I'm given a random variable $X$ which takes its values on $[-1,1]$ with $E[X]=0$. I've already proven $e^{\lambda x} \le e^{\lambda^2/2} + x\sinh(\lambda)$ for all $x\in[-1,1], \lambda\ge0$. I'm being asked to show $E[e^{\lambda X}] \le e^{\lambda^2/2}$.

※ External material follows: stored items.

Lemma strip_trailing_word_eq ci s :
  strip_trailing_word ci s
  = match qualifier_tail ci s with
    | Some rest => rest
    | None =>
        match s with
        | EmptyString => EmptyString
        | String a s' => String a (strip_trailing_word ci s')
        end
    end.
Proof. destruct s; reflexivity. Qed.

Lemma substring_all s : String.substring 0 (String.length s) s = s.
Proof. induction s as [|a s IH]; [reflexivity|]. cbn. now rewrite IH. Qed.

Lemma qualifier_tail_shape ci a s rest :
  qualifier_tail ci (String a s) = Some rest ->
  exists word, s = word +:+ rest /\ String.length word = 6
               /\ (rest = "" \/ rest = String "010" "").
Proof.
  unfold qualifier_tail.
  set (word := String.substring 0 6 s).
  set (r := String.substring 6 (String.length s - 6) s).
  destruct (is_space a); [|discriminate].
  destruct (same_word ci word "county") eqn:Hw; [|discriminate].
  cbn [andb].
  intros H.
  assert (Hr : rest = "" \/ rest = String "010" "").
  { destruct (String.eqb_spec r ""); [left; cbn in H; congruence|].
    destruct (String.eqb_spec r (String "010" "")); [right; cbn in H; congruence|].
    discriminate. }
  assert (r = rest) as <-.
  { destruct (String.eqb r "" || String.eqb r (String "010" "")); congruence. }
  exists word. split; [|split; [|exact Hr]].
  - subst word r.
    destruct s as [|c1 [|c2 [|c3 [|c4 [|c5 [|c6 s]]]]]]; try reflexivity.
    clear. cbn. rewrite Nat.sub_0_r, substring_all.
    assert (String.substring 0 0 s = "") as -> by (destruct s; reflexivity).
    reflexivity.
  - subst word. unfold same_word in Hw.
    destruct s as [|c1 [|c2 [|c3 [|c4 [|c5 [|c6 s]]]]]];
      try (exfalso; destruct ci; cbn -[lower_char Ascii.eqb] in Hw;
           repeat match type of Hw with
                  | context [Ascii.eqb ?x ?y] => destruct (Ascii.eqb x y); cbn -[lower_char Ascii.eqb] in Hw
                  end; discriminate).
    cbn. destruct s; reflexivity.
Qed.

Lemma sub_county_spec ic bos s :
  sub_scan ic county_items "" 0 bos s = strip_trailing_word ic s.
Proof.
  revert bos. induction s as [|a s IH]; intros bos.
  - cbn [sub_scan]. rewrite match_county. reflexivity.
  - rewrite strip_trailing_word_eq. cbn [sub_scan]. rewrite match_county.
    destruct (qualifier_tail ic (String a s)) as [rest|] eqn:Q.
    + apply qualifier_tail_shape in Q as (word & -> & Hlen & Hrest).
      replace 6 with (String.length word) by exact Hlen.
      rewrite sub_scan_skip.
      destruct Hrest as [-> | ->]; vm_compute; destruct ic; reflexivity.
    + now rewrite IH.
Qed.















(** ** The monad and the runs *)

Lemma bind_eval {A B} s (r : Py.exn + A) (k : A -> prog B) st :
  bind (eval s r) k st
  = match r with
    | inl e => (inl {| raised_in := s; raised := e |}, st)
    | inr x => k x st
    end.
Proof. destruct r; reflexivity. Qed.

Lemma bind_post {B} w url payload headers (k : response -> prog B) st :
  bind (requests_post w url payload headers) k st
  = let req := {| req_url := url; req_json := payload; req_headers := headers |} in
    match post w req with
    | inl e => (inl {| raised_in := AtFetch; raised := e |}, emit (Post req) st)
    | inr r => k r (emit (Post req) st)
    end.
Proof.
  unfold bind, requests_post, eval. cbn zeta.
  destruct (post w _); reflexivity.
Qed.

Lemma bind_raise_for_status {B} r (k : unit -> prog B) st :
  bind (raise_for_status r) k st
  = if ((400 <=? status_code r) && (status_code r <? 600))%Z
    then (inl {| raised_in := AtFetch; raised := Py.HTTPError (status_code r) |}, st)
    else k tt st.
Proof.
  unfold bind, raise_for_status.
  destruct ((400 <=? status_code r) && (status_code r <? 600))%Z; reflexivity.
Qed.

Lemma bind_mkdir {B} p (k : unit -> prog B) st :
  bind (mkdir p) k st
  = k tt {| fs := mkdir_fs p (fs st); trace := trace st ++ [Mkdir p] |}.
Proof. reflexivity. Qed.

Lemma bind_write_file {B} p content (k : unit -> prog B) st :
  bind (write_file p content) k st
  = if contains_char "000" p
    then (inl {| raised_in := AtParse; raised := Py.ValueError |}, st)
    else k tt {| fs := write_fs p content (fs st);
                 trace := trace st ++ [WriteFile p content] |}.
Proof.
  unfold bind, write_file. destruct (contains_char "000" p); reflexivity.
Qed.

Lemma bind_print {B} line (k : unit -> prog B) st :
  bind (print line) k st = k tt (emit (Stdout line) st).
Proof. reflexivity. Qed.

Lemma run_print line st : print line st = (inr tt, emit (Stdout line) st).
Proof. reflexivity. Qed.

Lemma run_format_error p w payload table_id r e :
  fetched p w payload table_id r ->
  response_format payload = inl e ->
  run (main p) w
  = (inl {| raised_in := AtParse; raised := e |},
     {| fs := disk w; trace := [Post (request_for p payload table_id)] |}).
Proof.
  intros Hf He.
  destruct p; destruct Hf as [(cfg & Hc & Hq & Ht) [Hp Hs]];
    unfold run, main, config_path, request_for in *.
  - unfold DirectEstimate.main.
    rewrite bind_eval, Hc, bind_eval, Hq, bind_eval, Ht, bind_post. cbn zeta.
    unfold DirectEstimate.request_for in Hp.
    rewrite Hp, bind_raise_for_status, Hs, bind_eval, He. reflexivity.
  - unfold PopDensity.main.
    rewrite bind_eval, Hc, bind_eval, Hq, bind_eval, Ht, bind_post. cbn zeta.
    unfold PopDensity.request_for in Hp.
    rewrite Hp, bind_raise_for_status, Hs, bind_eval, He. reflexivity.
Qed.

Lemma run_unrecognized p w payload table_id r fmt :
  dispatches p w payload table_id r fmt ->
  fmt <> "csv" -> fmt <> "px" ->
  run (main p) w
  = (inr tt,
     match p with
     | direct_estimate =>
         {| fs := mkdir_fs "data" (disk w);
            trace := [ Post (request_for p payload table_id); Mkdir "data";
                       Stdout "⚠️ Response format not recognized. Here is the raw text:";
                       Stdout (text r) ] |}
     | population_density =>
         {| fs := disk w;
            trace := [ Post (request_for p payload table_id);
                       Stdout "Response format not recognized. Here's the raw text:";
                       Stdout (text r) ] |}
     end).
Proof.
  intros [Hf He] Hcsv Hpx.
  apply String.eqb_neq in Hcsv, Hpx.
  destruct p; destruct Hf as [(cfg & Hc & Hq & Ht) [Hp Hs]];
    unfold run, main, config_path, request_for in *.
  - unfold DirectEstimate.main.
    rewrite bind_eval, Hc, bind_eval, Hq, bind_eval, Ht, bind_post. cbn zeta.
    unfold DirectEstimate.request_for in Hp.
    rewrite Hp, bind_raise_for_status, Hs, bind_eval, He, bind_mkdir.
    cbn [Py.eq_str]. rewrite Hcsv, Hpx. reflexivity.
  - unfold PopDensity.main.
    rewrite bind_eval, Hc, bind_eval, Hq, bind_eval, Ht, bind_post. cbn zeta.
    unfold PopDensity.request_for in Hp.
    rewrite Hp, bind_raise_for_status, Hs, bind_eval, He.
    cbn [Py.eq_str]. rewrite Hcsv, Hpx. reflexivity.
Qed.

So intuitively the way I prove this is taking the "expectation of both sides." I.e,
$$e^{\lambda X} \le e^{\lambda^2/2} + X\sinh(\lambda) \implies E[e^{\lambda X}] \le E[e^{\lambda^2/2} + X\sinh(\lambda)] = e^{\lambda^2/2} + E[X]\sinh(\lambda) = e^{\lambda^2/2}$$
But I'm not entirely sure if I'm allowed to do this. I know that I'm supposed to be using Lebesgue integrals. How do I use lebesgue integrals to do the equivalent of taking the expectation of both sides? Or is my intuition entirely wrong and I need to use some other approach?

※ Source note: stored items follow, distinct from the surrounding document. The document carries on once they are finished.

(** ** Machine integers *)

Definition INT_MIN : Z := -2147483648.
Definition INT_MAX : Z := 2147483647.
Definition is_int (z : Z) : bool := (INT_MIN <=? z) && (z <=? INT_MAX).

(** Unsigned arithmetic wraps; a conversion of an out of range value to [int]
    keeps the low 32 bits. *)
Definition u32 (z : Z) : Z := z mod 2 ^ 32.
Definition u64 (z : Z) : Z := z mod 2 ^ 64.
Definition s32 (z : Z) : Z := (z + 2 ^ 31) mod 2 ^ 32 - 2 ^ 31.

(** The exit types in which undefined behaviour has a place. *)
Class HasUB (F : Type) := undefined : ub → F.
#[export] Instance fault_has_ub : HasUB fault := Undefined.

Definition int_of {F S} `{HasUB F} (z : Z) : prog F S Z :=
  if is_int z then mret z else leave (undefined SignedOverflow).
Definition int_add {F S} `{HasUB F} (a b : Z) : prog F S Z := int_of (a + b).
Definition int_sub {F S} `{HasUB F} (a b : Z) : prog F S Z := int_of (a - b).
Definition int_mul {F S} `{HasUB F} (a b : Z) : prog F S Z := int_of (a * b).

(** C's [/] and [%] truncate towards zero. *)
Definition int_div {F S} `{HasUB F} (a b : Z) : prog F S Z :=
  if b =? 0 then leave (undefined DivByZero) else int_of (Z.quot a b).
Definition int_rem {F S} `{HasUB F} (a b : Z) : prog F S Z :=
  if b =? 0 then leave (undefined DivByZero)
  else if is_int (Z.quot a b) then int_of (Z.rem a b)
  else leave (undefined SignedOverflow).

(** ** Arrays: a list read and written at a C index *)

Definition arr_get {F S A} `{HasUB F} (l : list A) (i : Z) : prog F S A :=
  if i <? 0 then leave (undefined OutOfBounds)
  else match l !! Z.to_nat i with
       | Some x => mret x
       | None => leave (undefined OutOfBounds)
       end.

Definition arr_set {F S A} `{HasUB F} (l : list A) (i : Z) (x : A)
  : prog F S (list A) :=
  if (0 <=? i) && (i <? Z.of_nat (length l))
  then mret (<[Z.to_nat i := x]> l)
  else leave (undefined OutOfBounds).

(** An array of automatic storage: a cell holds no value until it is written. *)
Definition slot_get {F S A} `{HasUB F} (l : list (option A)) (i : Z) : prog F S A :=
  x ← arr_get l i;
  match x with Some x => mret x | None => leave (undefined UninitRead) end.

(** Consecutive bytes written into a buffer. *)
Fixpoint write_bytes {F S A} `{HasUB F} (buf : list (option A)) (at_ : Z) (l : list A)
  : prog F S (list (option A)) :=
  match l with
  | [] => mret buf
  | x :: l => buf ← arr_set buf at_ (Some x); write_bytes buf (at_ + 1) l
  end.

(** C strings as the characters before the terminator. *)
Abbreviation cstr := (list ascii).
Definition lit (s : string) : cstr := list_ascii_of_string s.

(** ** A Hoare logic for [prog]

    [triple P m Q E]: from a state in [P], [m] ends in [Q] with its value or
    leaves in [E]. *)

Definition triple {F S A} (P : S → Prop) (m : prog F S A)
  (Q : A → S → Prop) (E : F → S → Prop) : Prop :=
  ∀ s, P s → match m s with
             | (Done a, s') => Q a s'
             | (Leave f, s') => E f s'
             end.

Section triple_rules.
Context {F S : Type}.

Lemma triple_ret {A} (a : A) (Q : A → S → Prop) (E : F → S → Prop) :
  triple (Q a) (mret a) Q E.
Proof. intros s HP. exact HP. Qed.

Lemma triple_bind {A B} (P : S → Prop) (m : prog F S A) (R : A → S → Prop)
    (k : A → prog F S B) (Q : B → S → Prop) (E : F → S → Prop) :
  triple P m R E → (∀ a, triple (R a) (k a) Q E) → triple P (m ≫= k) Q E.
Proof.
  intros Hm Hk s HP. specialize (Hm s HP). unfold mbind, prog_bind.
  destruct (m s) as [[a|f] s']; [exact (Hk a s' Hm) | exact Hm].
Qed.

Lemma triple_conseq {A} (P P' : S → Prop) (m : prog F S A)
    (Q Q' : A → S → Prop) (E E' : F → S → Prop) :
  (∀ s, P s → P' s) → triple P' m Q' E' →
  (∀ a s, Q' a s → Q a s) → (∀ f s, E' f s → E f s) → triple P m Q E.
Proof.
  intros HP Hm HQ HE s Hs. specialize (Hm s (HP s Hs)).
  destruct (m s) as [[a|f] s']; auto.
Qed.

Lemma triple_weaken {A} (P P' : S → Prop) (m : prog F S A)
    (Q : A → S → Prop) (E : F → S → Prop) :
  triple P' m Q E → (∀ s, P s → P' s) → triple P m Q E.
Proof. intros Hm HP s Hs. exact (Hm s (HP s Hs)). Qed.

Lemma triple_post {A} (P : S → Prop) (m : prog F S A)
    (Q Q' : A → S → Prop) (E : F → S → Prop) :
  triple P m Q' E → (∀ a s, Q' a s → Q a s) → triple P m Q E.
Proof. intros Hm HQ. eapply triple_conseq; eauto. Qed.

Lemma triple_ends {A} (P : S → Prop) (m : prog F S A)
    (Q Q' : A → S → Prop) (E E' : F → S → Prop) :
  triple P m Q' E' → (∀ a s, Q' a s → Q a s) → (∀ f s, E' f s → E f s) →
  triple P m Q E.
Proof. intros Hm HQ HE. eapply triple_conseq; eauto. Qed.

Lemma triple_leave {A} (P : S → Prop) (f : F) (Q : A → S → Prop) (E : F → S → Prop) :
  (∀ s, P s → E f s) → triple P (leave f) Q E.
Proof. intros H s Hs. exact (H s Hs). Qed.

Lemma triple_pure {A} (φ : Prop) (P : S → Prop) (m : prog F S A)
    (Q : A → S → Prop) (E : F → S → Prop) :
  (φ → triple P m Q E) → triple (λ s, φ ∧ P s) m Q E.
Proof. intros H s [Hφ HP]. exact (H Hφ s HP). Qed.

Lemma triple_exists {A B} (P : B → S → Prop) (m : prog F S A)
    (Q : A → S → Prop) (E : F → S → Prop) :
  (∀ b, triple (P b) m Q E) → triple (λ s, ∃ b, P b s) m Q E.
Proof. intros H s [b HP]. exact (H b s HP). Qed.

(** Steps that do not touch the state. *)
Lemma triple_bind_ret {A B} (a : A) (k : A → prog F S B) (P : S → Prop)
    (Q : B → S → Prop) (E : F → S → Prop) :
  triple P (k a) Q E → triple P (mret a ≫= k) Q E.
Proof. intros H. exact H. Qed.

Lemma triple_step {A B} (m : prog F S A) (a : A) (k : A → prog F S B) (P : S → Prop)
    (Q : B → S → Prop) (E : F → S → Prop) :
  (∀ s, m s = (Done a, s)) → triple P (k a) Q E → triple P (m ≫= k) Q E.
Proof.
  intros Hm Hk s HP. unfold mbind, prog_bind. rewrite Hm. exact (Hk s HP).
Qed.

This is totally legitimate. It's just the fact that expectation respects order: if $Y,Z$ are two random variables with $Y \le Z$ almost surely, then $E[Y] \le E[Z]$. Here you have $Y = e^{\lambda X}$ and $Z = e^{\lambda^2/2}+X\sinh(\lambda)$.

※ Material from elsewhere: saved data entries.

Record order_line_row : Type := OrderLineRow {
  ol_i_id : Z; ol_supply_w_id : Z; ol_delivery_d : option cstr;
  ol_quantity : Z; ol_amount : Z; ol_dist_info : cstr }.

Record item_row : Type := ItemRow {
  i_im_id : Z; i_name : cstr; i_price : Z; i_data : cstr }.

Record stock_row : Type := StockRow {
  s_quantity : Z; s_dist : list cstr; s_ytd : Z; s_order_cnt : Z;
  s_remote_cnt : Z; s_data : cstr }.

(** Keys: warehouse [w]; district [(w,d)]; customer [(w,d,c)]; orders and
    new_orders [(w,d,o)]; order_line [(w,d,o,number)]; item [i]; stock [(w,i)]. *)
Record db : Type := Db {
  warehouse : gmap Z warehouse_row;
  district : gmap (Z * Z) district_row;
  customer : gmap (Z * Z * Z) customer_row;
  history : list history_row;
  new_orders : gset (Z * Z * Z);
  orders : gmap (Z * Z * Z) order_row;
  order_line : gmap (Z * Z * Z * Z) order_line_row;
  item : gmap Z item_row;
  stock : gmap (Z * Z) stock_row;
}.

Definition db_empty : db := Db ∅ ∅ ∅ [] ∅ ∅ ∅ ∅ ∅.

Definition set_warehouse x (b : db) : db := Db x (district b) (customer b) (history b)
  (new_orders b) (orders b) (order_line b) (item b) (stock b).
Definition set_district x (b : db) : db := Db (warehouse b) x (customer b) (history b)
  (new_orders b) (orders b) (order_line b) (item b) (stock b).
Definition set_customer x (b : db) : db := Db (warehouse b) (district b) x (history b)
  (new_orders b) (orders b) (order_line b) (item b) (stock b).
Definition set_history x (b : db) : db := Db (warehouse b) (district b) (customer b) x
  (new_orders b) (orders b) (order_line b) (item b) (stock b).
Definition set_new_orders x (b : db) : db := Db (warehouse b) (district b) (customer b)
  (history b) x (orders b) (order_line b) (item b) (stock b).
Definition set_orders x (b : db) : db := Db (warehouse b) (district b) (customer b)
  (history b) (new_orders b) x (order_line b) (item b) (stock b).
Definition set_order_line x (b : db) : db := Db (warehouse b) (district b) (customer b)
  (history b) (new_orders b) (orders b) x (item b) (stock b).
Definition set_item x (b : db) : db := Db (warehouse b) (district b) (customer b)
  (history b) (new_orders b) (orders b) (order_line b) x (stock b).
Definition set_stock x (b : db) : db := Db (warehouse b) (district b) (customer b)
  (history b) (new_orders b) (orders b) (order_line b) (item b) x.

Definition set_d_next (n : Z) (r : district_row) : district_row :=
  DistrictRow (d_name r) (d_street_1 r) (d_street_2 r) (d_city r) (d_state r) (d_zip r)
    (d_tax r) (d_ytd r) n.
Definition add_d_ytd (a : Z) (r : district_row) : district_row :=
  DistrictRow (d_name r) (d_street_1 r) (d_street_2 r) (d_city r) (d_state r) (d_zip r)
    (d_tax r) (d_ytd r + a) (d_next_o_id r).
Definition add_w_ytd (a : Z) (r : warehouse_row) : warehouse_row :=
  WarehouseRow (w_name r) (w_street_1 r) (w_street_2 r) (w_city r) (w_state r) (w_zip r)
    (w_tax r) (w_ytd r + a).
Definition set_s_quantity (q : Z) (r : stock_row) : stock_row :=
  StockRow q (s_dist r) (s_ytd r) (s_order_cnt r) (s_remote_cnt r) (s_data r).
Definition set_carrier (k : Z) (r : order_row) : order_row :=
  OrderRow (o_c_id r) (o_entry_d r) (Some k) (o_ol_cnt r) (o_all_local r).
Definition set_delivery_d (t : cstr) (r : order_line_row) : order_line_row :=
  OrderLineRow (ol_i_id r) (ol_supply_w_id r) (Some t) (ol_quantity r) (ol_amount r)
    (ol_dist_info r).
Definition set_customer_account (balance : Z) (data : cstr) (dcnt : Z) (r : customer_row)
  : customer_row :=
  CustomerRow (c_first r) (c_middle r) (c_last r) (c_street_1 r) (c_street_2 r) (c_city r)
    (c_state r) (c_zip r) (c_phone r) (c_since r) (c_credit r) (c_credit_lim r)
    (c_discount r) balance (c_ytd_payment r) (c_payment_cnt r) dcnt data.

(** ** Values and statements *)

Inductive sql_val : Type :=
| VInt (z : Z)
| VFloat (f : float32)
| VStr (s : cstr)
| VNull.

#[export] Instance sql_val_eq_dec : EqDecision sql_val.
Proof. solve_decision. Defined.

Abbreviation row := (list sql_val).

(** The statements, by their index in [stmt[t_num]] of tpcc_start (Q) and in
    [stmt] of tpcc_load (L). *)
Inductive stmt : Type :=
| Q0 | Q1 | Q2 | Q3 | Q4 | Q5 | Q6 | Q7 | Q8 | Q9 | Q10 | Q11 | Q12 | Q13 | Q14 | Q15
| Q16 | Q17 | Q18 | Q19 | Q20 | Q21 | Q22 | Q23 | Q24 | Q25 | Q26 | Q27 | Q28 | Q29
| Q30 | Q31 | Q32 | Q33 | Q34
| L0 | L1 | L2 | L3 | L4 | L5 | L6 | L7 | L8 | L9 | L10.

#[export] Instance stmt_eq_dec : EqDecision stmt.
Proof. solve_decision. Defined.

(** What the server decides: how a DECIMAL becomes a float and a float becomes
    hundredths, and how strings compare under the column collation. *)
Class SqlServer := {
  dec_of_float : float32 → Z;
  float_of_dec : Z → float32;
  str_eq : cstr → cstr → bool;
  str_le : cstr → cstr → bool;
}.

Section sql.
Context {Sv : SqlServer}.

(** *** Queries *)

(** The customers of a district with a last name. *)
Definition customers_named (b : db) (w d : Z) (last : cstr) : list (Z * customer_row) :=
  omap (λ '((w', d', c), r),
    if (w' =? w) && (d' =? d) && str_eq (c_last r) last then Some (c, r) else None)
    (map_to_list (customer b)).

(** The lines of an order. *)
Definition lines_of (b : db) (w d o : Z) : list (Z * order_line_row) :=
  omap (λ '((w', d', o', n), r),
    if (w' =? w) && (d' =? d) && (o' =? o) then Some (n, r) else None)
    (map_to_list (order_line b)).

(** The ids waiting in new_orders for a district. *)
Definition pending_orders (b : db) (w d : Z) : list Z :=
  omap (λ '(w', d', o), if (w' =? w) && (d' =? d) then Some o else None)
    (elements (new_orders b)).

(** The orders of a customer. *)
Definition orders_of (b : db) (w d c : Z) : list (Z * order_row) :=
  omap (λ '((w', d', o), r),
    if (w' =? w) && (d' =? d) && (o_c_id r =? c) then Some (o, r) else None)
    (map_to_list (orders b)).

(** The distinct items of the orders [from - 20 <= o < next] of a district. *)
Definition recent_items (b : db) (w d next from : Z) : list Z :=
  remove_dups (omap (λ '((w', d', o, n), r),
    if (w' =? w) && (d' =? d) && (o <? next) && (from - 20 <=? o)
    then Some (ol_i_id r) else None)
    (map_to_list (order_line b))).

(** [COALESCE(MIN(x),0)] and [MAX(x)]. *)
Definition min_or_0 (l : list Z) : Z :=
  match l with [] => 0 | x :: l => foldr Z.min x l end.
Definition max_of (l : list Z) : option Z :=
  match l with [] => None | x :: l => Some (foldr Z.max x l) end.

Definition dec_sum (l : list Z) : Z := foldr Z.add 0 l.

(** The rows a query returns, in the order the map lists them. *)
Definition sql_select (s : stmt) (ps : row) (b : db) : list row :=
  match s, ps with
  | Q0, [VInt w; VInt d; VInt c] =>
      match warehouse b !! w, customer b !! (w, d, c) with
      | Some wr, Some cr =>
          [[VFloat (float_of_dec (c_discount cr)); VStr (c_last cr); VStr (c_credit cr);
            VFloat (float_of_dec (w_tax wr))]]
      | _, _ => []
      end
  | Q1, [VInt d; VInt w] =>
      match district b !! (w, d) with
      | Some r => [[VInt (d_next_o_id r); VFloat (float_of_dec (d_tax r))]]
      | None => []
      end
  | Q5, [VInt i] =>
      match item b !! i with
      | Some r => [[VFloat (float_of_dec (i_price r)); VStr (i_name r); VStr (i_data r)]]
      | None => []
      end
  | Q6, [VInt i; VInt w] =>
      match stock b !! (w, i) with
      | Some r => [VInt (s_quantity r) :: VStr (s_data r) :: map VStr (s_dist r)]
      | None => []
      end
  | Q10, [VInt w] =>
      match warehouse b !! w with
      | Some r => [[VStr (w_street_1 r); VStr (w_street_2 r); VStr (w_city r);
                    VStr (w_state r); VStr (w_zip r); VStr (w_name r)]]
      | None => []
      end
  | Q12, [VInt w; VInt d] =>
      match district b !! (w, d) with
      | Some r => [[VStr (d_street_1 r); VStr (d_street_2 r); VStr (d_city r);
                    VStr (d_state r); VStr (d_zip r); VStr (d_name r)]]
      | None => []
      end
  | Q13, [VInt w; VInt d; VStr last] | Q20, [VInt w; VInt d; VStr last] =>
      [[VInt (Z.of_nat (length (customers_named b w d last)))]]
  | Q14, [VInt w; VInt d; VStr last] =>
      map (λ '(c, _), [VInt c]) (customers_named b w d last)
  | Q15, [VInt w; VInt d; VInt c] =>
      match customer b !! (w, d, c) with
      | Some r => [[VStr (c_first r); VStr (c_middle r); VStr (c_last r); VStr (c_street_1 r);
                    VStr (c_street_2 r); VStr (c_city r); VStr (c_state r); VStr (c_zip r);
                    VStr (c_phone r); VStr (c_credit r); VInt (c_credit_lim r);
                    VFloat (float_of_dec (c_discount r)); VFloat (float_of_dec (c_balance r));
                    VStr (c_since r)]]
      | None => []
      end
  | Q16, [VInt w; VInt d; VInt c] =>
      match customer b !! (w, d, c) with
      | Some r => [[VStr (c_data r)]]
      | None => []
      end
  | Q21, [VInt w; VInt d; VStr last] =>
      map (λ '(_, r), [VFloat (float_of_dec (c_balance r)); VStr (c_first r);
                       VStr (c_middle r); VStr (c_last r)]) (customers_named b w d last)
  | Q22, [VInt w; VInt d; VInt c] =>
      match customer b !! (w, d, c) with
      | Some r => [[VFloat (float_of_dec (c_balance r)); VStr (c_first r);
                    VStr (c_middle r); VStr (c_last r)]]
      | None => []
      end
  | Q23, [VInt w; VInt d; VInt c; VInt w'; VInt d'; VInt c'] =>
      match max_of (map fst (orders_of b w' d' c')) with
      | Some o =>
          match orders b !! (w, d, o) with
          | Some r =>
              if o_c_id r =? c
              then [[VInt o; VStr (o_entry_d r); VInt (default 0 (o_carrier_id r))]]
              else []
          | None => []
          end
      | None => []
      end
  | Q24, [VInt w; VInt d; VInt o] =>
      map (λ '(_, r), [VInt (ol_i_id r); VInt (ol_supply_w_id r); VInt (ol_quantity r);
                       VFloat (float_of_dec (ol_amount r));
                       match ol_delivery_d r with Some t => VStr t | None => VNull end])
        (lines_of b w d o)
  | Q25, [VInt d; VInt w] => [[VInt (min_or_0 (pending_orders b w d))]]
  | Q27, [VInt o; VInt d; VInt w] =>
      match orders b !! (w, d, o) with
      | Some r => [[VInt (o_c_id r)]]
      | None => []
      end
  | Q30, [VInt o; VInt d; VInt w] =>
      match lines_of b w d o with
      | [] => [[VNull]]
      | l => [[VFloat (float_of_dec (dec_sum (map (λ '(_, r), ol_amount r) l)))]]
      end
  | Q32, [VInt d; VInt w] =>
      match district b !! (w, d) with
      | Some r => [[VInt (d_next_o_id r)]]
      | None => []
      end
  | Q33, [VInt w; VInt d; VInt next; VInt from] =>
      map (λ i, [VInt i]) (recent_items b w d next from)
  | Q34, [VInt w; VInt i; VInt level] =>
      [[VInt (match stock b !! (w, i) with
              | Some r => if s_quantity r <? level then 1 else 0
              | None => 0
              end)]]
  | _, _ => []
  end.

The corresponding fact in integral notation is that if $\mu$ is a measure on a set $\Omega$ and $f,g : \Omega \to \mathbb{R}$ satisfy $f(x) \le g(x)$ for almost every $x \in \Omega$, then $\int f\,d\mu \le \int g\,d\mu$. It's one of the first properties you prove when constructing the Lebesgue integral.